ACTION ITEM: When the string "Definition" is part of a line in the data below, report the whole line.

• • • • •

(* ===== verification/UtMurmur.v ===== *)
(** * Murmur hashing where words must be aligned: [client_server/uthash/src/uthash.h]

    On processors other than Intel's [HASH_MUR] reads its blocks through [MUR_GETBLOCK],
    which assembles a word at an unaligned address from the two aligned words around
    it, in either byte order.  Memory is a byte list that starts at an aligned address;
    the key is at an address in it. *)
From S2P Require Import Prelude CLib Bytes UtHashFn.

Module UtMurmur.
Import UtHashFn.

Section Portable.
Context (big : bool) (mem : bytes).
(** A word in the byte order of the host; an unaligned one is undefined. *)
Definition word_val (l : bytes) : Z := le_val (if big then rev l else l).
Definition load_word (a : Z) : outcome Z :=
  if Z.land a 3 =? 0 then let! l := load mem a 4 in Ok (word_val l) else Ub.
Definition WP (p : Z) : Z := Z.land p (Z.lnot 3).
Definition MUR_THREE_ONE (p : Z) : outcome Z :=
  let! w0 := load_word (WP p) in
  let! w1 := load_word (WP p + 4) in
  Ok (if big then Z.lor (shl (Z.land w0 16777215) 8) (shr (Z.land w1 4278190080) 24)
      else Z.lor (shr (Z.land w0 4294967040) 8) (shl (Z.land w1 255) 24)).
Definition MUR_TWO_TWO (p : Z) : outcome Z :=
  let! w0 := load_word (WP p) in
  let! w1 := load_word (WP p + 4) in
  Ok (if big then Z.lor (shl (Z.land w0 65535) 16) (shr (Z.land w1 4294901760) 16)
      else Z.lor (shr (Z.land w0 4294901760) 16) (shl (Z.land w1 65535) 16)).
Definition MUR_ONE_THREE (p : Z) : outcome Z :=
  let! w0 := load_word (WP p) in
  let! w1 := load_word (WP p + 4) in
  Ok (if big then Z.lor (shl (Z.land w0 255) 24) (shr (Z.land w1 4294967040) 8)
      else Z.lor (shr (Z.land w0 4278190080) 24) (shl (Z.land w1 16777215) 8)).
(** Only the aligned case looks at the index. *)
Definition MUR_GETBLOCK (p i : Z) : outcome Z :=
  if Z.land p 3 =? 0 then load_word (p + 4 * i)
  else if Z.land p 3 =? 1 then MUR_THREE_ONE p
  else if Z.land p 3 =? 2 then MUR_TWO_TWO p
  else MUR_ONE_THREE p.

(** [HASH_MUR] of the key at address [key]. *)
Definition mur_mix (k1 h1 : Z) : Z :=
  add (mul (MUR_ROTL32 (Z.lxor h1 (mul (MUR_ROTL32 (mul k1 mur_c1) 15) mur_c2)) 13) 5) 3864292196.
Fixpoint mur_blocks (blocks : Z) (n : nat) (i h1 : Z) : outcome Z :=
  match n with
  | O => Ok h1
  | S n => let! k1 := MUR_GETBLOCK blocks i in mur_blocks blocks n (i + 1) (mur_mix k1 h1)
  end.
Definition HASH_MUR_at (key keylen : Z) : outcome Z :=
  let nblocks := Z.quot (i32 keylen) 4 in
  let blocks := key + nblocks * 4 in
  let! h1 := mur_blocks blocks (Z.to_nat nblocks) (- nblocks) 4170011475 in
  let rem := Z.land keylen 3 in
  let! k1 := mur_case mem rem 3 blocks 16 0 in
  let! k1 := mur_case mem rem 2 blocks 8 k1 in
  let! k1 := mur_case mem rem 1 blocks 0 k1 in
  let h1 := if rem >=? 1 then Z.lxor h1 (mul (MUR_ROTL32 (mul k1 mur_c1) 15) mur_c2) else h1 in
  Ok (MUR_FMIX (Z.lxor h1 (u32 keylen))).
End Portable.

Lemma land_3 a : Z.land a 3 = a mod 4.
Proof. apply (Z.land_ones a 2). lia. Qed.
Lemma WP_spec p : WP p = p - p mod 4.
Proof.
  unfold WP. rewrite <- Z.ldiff_land. change 3 with (Z.ones 2).
  rewrite Z.ldiff_ones_r, Z.shiftl_mul_pow2, Z.shiftr_div_pow2 by lia. change (2 ^ 2) with 4. pose proof (Z.div_mod p 4). lia.
Qed.
(** The masked shifts: the high bytes of a word moved down, the low ones moved up. *)
Lemma high_down w m k : 0 <= k <= 32 -> m = Z.shiftl (Z.ones (32 - k)) k -> 0 <= w < 2 ^ 32 -> shr (Z.land w m) k = w / 2 ^ k.
Proof.
  intros Hk -> Hw. unfold shr. rewrite Z.shiftr_land, Z.shiftr_shiftl_l, Z.sub_diag, Z.shiftl_0_r by lia.
  rewrite Z.land_ones, Z.shiftr_div_pow2 by lia. apply Z.mod_small. split; [apply Z.div_pos; lia | ].
  apply Z.div_lt_upper_bound; [lia | ]. rewrite <- Z.pow_add_r by lia. replace (k + (32 - k)) with 32 by lia. apply Hw.
Qed.
Lemma low_up w m k : 0 <= k <= 32 -> m = Z.ones (32 - k) -> shl (Z.land w m) k = w mod 2 ^ (32 - k) * 2 ^ k.
Proof.
  intros Hk ->. unfold shl, u32, uwrap. rewrite Z.land_ones, Z.shiftl_mul_pow2 by lia.
  apply Z.mod_small. pose proof (Z.mod_pos_bound w (2 ^ (32 - k))) as Hb. specialize (Hb ltac:(apply Z.pow_pos_nonneg; lia)).
  pose proof (Z.pow_pos_nonneg 2 k ltac:(lia) ltac:(lia)) as Hp. split; [nia | ].
  replace (2 ^ 32) with (2 ^ (32 - k) * 2 ^ k) by (rewrite <- Z.pow_add_r by lia; f_equal; lia). nia.
Qed.
Lemma lor_up_down a b k : 0 <= k -> 0 <= b < 2 ^ k -> Z.lor (a * 2 ^ k) b = a * 2 ^ k + b /\ Z.lor b (a * 2 ^ k) = a * 2 ^ k + b.
Proof. intros Hk Hb. rewrite (Z.lor_comm b). by rewrite lor_disjoint. Qed.

(** The two aligned words at a block: eight bytes. *)
Lemma two_words mem q : 0 <= q -> q mod 4 = 0 -> q + 8 <= len mem -> Forall is_byte mem ->
  exists pre b0 b1 b2 b3 b4 b5 b6 b7 post, mem = pre ++ [b0; b1; b2; b3; b4; b5; b6; b7] ++ post /\ len pre = q /\
  Forall is_byte [b0; b1; b2; b3; b4; b5; b6; b7].
Proof.
  intros Hq Hm Hl Hb. pose proof (take_drop (Z.to_nat q) mem) as E. apply Forall_drop with (n := Z.to_nat q) in Hb.
  assert (length (drop (Z.to_nat q) mem) = (length mem - Z.to_nat q)%nat) as Hd by apply length_drop.
  destruct (drop (Z.to_nat q) mem) as [ | b0 [ | b1 [ | b2 [ | b3 [ | b4 [ | b5 [ | b6 [ | b7 post]]]]]]]] eqn:Ed;
    cbn [length] in Hd; try lia.
  exists (take (Z.to_nat q) mem), b0, b1, b2, b3, b4, b5, b6, b7, post.
  split; [done | ]. split; [rewrite length_take; lia | ].
  do 8 (apply Forall_cons in Hb as [? Hb]). repeat (apply Forall_cons_2; [done | ]). apply Forall_nil_2.
Qed.
(** Both assemblies in arithmetic. *)
Lemma assemble_le w0 w1 k mh ml : 0 < k < 32 -> mh = Z.shiftl (Z.ones (32 - k)) k -> ml = Z.ones k -> 0 <= w0 < 2 ^ 32 ->
  Z.lor (shr (Z.land w0 mh) k) (shl (Z.land w1 ml) (32 - k)) = w1 mod 2 ^ k * 2 ^ (32 - k) + w0 / 2 ^ k.
Proof.
  intros Hk Hh Hl Hw. rewrite (high_down w0 mh k), (low_up w1 ml (32 - k)) by (done || lia || (rewrite Hl; f_equal; lia)).
  replace (32 - (32 - k)) with k by lia. apply lor_up_down; [lia | ]. split; [apply Z.div_pos; lia | ].
  apply Z.div_lt_upper_bound; [lia | ]. rewrite <- Z.pow_add_r by lia. replace (k + (32 - k)) with 32 by lia. apply Hw.
Qed.
Lemma assemble_be w0 w1 k mh ml : 0 < k < 32 -> ml = Z.ones (32 - k) -> mh = Z.shiftl (Z.ones k) (32 - k) -> 0 <= w1 < 2 ^ 32 ->
  Z.lor (shl (Z.land w0 ml) k) (shr (Z.land w1 mh) (32 - k)) = w0 mod 2 ^ (32 - k) * 2 ^ k + w1 / 2 ^ (32 - k).
Proof.
  intros Hk Hl Hh Hw. rewrite (low_up w0 ml k), (high_down w1 mh (32 - k)) by (done || lia || (rewrite Hh; repeat f_equal; lia)).
  apply lor_up_down; [lia | ]. split; [apply Z.div_pos; lia | ].
  apply Z.div_lt_upper_bound; [lia | ]. rewrite <- Z.pow_add_r by lia. replace (32 - k + k) with 32 by lia. apply Hw.
Qed.

(** Quotients and remainders of words written by their bytes. *)
Ltac word_arith :=
  change (32 - 8) with 24; change (32 - 16) with 16; change (32 - 24) with 8;
  change (2 ^ 8) with 256; change (2 ^ 16) with 65536; change (2 ^ 24) with 16777216;
  Z.to_euclidean_division_equations; lia.
Section Blocks.
Context (big : bool) (mem : bytes) (Hmem : Forall is_byte mem).
Lemma load_word_at pre l post a : mem = pre ++ l ++ post -> length l = 4%nat -> a = len pre -> a mod 4 = 0 ->
  load_word big mem a = Ok (word_val big l).
Proof.
  intros E Hl -> Ha. unfold load_word. rewrite land_3, Ha. cbn [Z.eqb]. rewrite E, load_mid by (done || by rewrite Hl). done.
Qed.
(** Assembling the word from its neighbours is the unaligned load. *)
Lemma getblock_unaligned p i : 0 <= p -> p mod 4 <> 0 -> WP p + 8 <= len mem ->
  MUR_GETBLOCK big mem p i = let! l := load mem p 4 in Ok (word_val big l).
Proof.
  intros Hp Hmod Hl. rewrite WP_spec in Hl. pose proof (Z.mod_pos_bound p 4 ltac:(lia)) as Hb. pose proof (Z.mod_le p 4).
  assert ((p - p mod 4) mod 4 = 0) as Hq by (by rewrite Zminus_mod_idemp_r, Z.sub_diag).
  destruct (two_words mem (p - p mod 4)) as (pre & b0 & b1 & b2 & b3 & b4 & b5 & b6 & b7 & post & E & Hpre & Hby);
    [lia | done | done | done | ].
  assert (load_word big mem (WP p) = Ok (word_val big [b0; b1; b2; b3])) as W0.
  { apply (load_word_at pre _ ([b4; b5; b6; b7] ++ post)); rewrite ?WP_spec; done. }
  assert (load_word big mem (WP p + 4) = Ok (word_val big [b4; b5; b6; b7])) as W1.
  { apply (load_word_at (pre ++ [b0; b1; b2; b3]) _ post); [by rewrite E, <- app_assoc | done | | ]; rewrite WP_spec.
    - rewrite length_app. cbn [length]. lia.
    - rewrite Z.add_mod, Hq by lia. done. }
  assert (forall h m r, [b0; b1; b2; b3; b4; b5; b6; b7] = h ++ m ++ r -> length m = 4%nat -> len h = p mod 4 -> load mem p 4 = Ok m) as Hload.
  { intros h m r Eh Hm Hh. rewrite E, Eh. rewrite <- !app_assoc, app_assoc. apply load_mid; [ | by rewrite Hm].
    rewrite length_app. lia. }
  unfold MUR_GETBLOCK, MUR_THREE_ONE, MUR_TWO_TWO, MUR_ONE_THREE. rewrite land_3, W0, W1, !obind_ok.
  rewrite !Forall_cons in Hby. unfold is_byte in Hby. clear W0 W1 E Hmem.
  assert (p mod 4 = 1 \/ p mod 4 = 2 \/ p mod 4 = 3) as [Hj | [Hj | Hj]] by lia; rewrite Hj in *; cbn [Z.eqb Pos.eqb].
  - rewrite (Hload [b0] [b1; b2; b3; b4] [b5; b6; b7]), obind_ok by done. f_equal. destruct big; unfold word_val; cbn [rev app le_val].
    + rewrite (assemble_be _ _ 8) by (done || lia). word_arith.
    + rewrite (assemble_le _ _ 8) by (done || lia). word_arith.
  - rewrite (Hload [b0; b1] [b2; b3; b4; b5] [b6; b7]), obind_ok by done. f_equal. destruct big; unfold word_val; cbn [rev app le_val].
    + rewrite (assemble_be _ _ 16) by (done || lia). word_arith.
    + rewrite (assemble_le _ _ 16) by (done || lia). word_arith.
  - rewrite (Hload [b0; b1; b2] [b3; b4; b5; b6] [b7]), obind_ok by done. f_equal. destruct big; unfold word_val; cbn [rev app le_val].
    + rewrite (assemble_be _ _ 24) by (done || lia). word_arith.
    + rewrite (assemble_le _ _ 24) by (done || lia). word_arith.
Qed.
End Blocks.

• • • • •

EXERCISE ANSWER:
Definition word_val (l : bytes) : Z := le_val (if big then rev l else l).
Definition load_word (a : Z) : outcome Z :=
Definition WP (p : Z) : Z := Z.land p (Z.lnot 3).
Definition MUR_THREE_ONE (p : Z) : outcome Z :=
Definition MUR_TWO_TWO (p : Z) : outcome Z :=
Definition MUR_ONE_THREE (p : Z) : outcome Z :=
Definition MUR_GETBLOCK (p i : Z) : outcome Z :=
Definition mur_mix (k1 h1 : Z) : Z :=
Definition HASH_MUR_at (key keylen : Z) : outcome Z :=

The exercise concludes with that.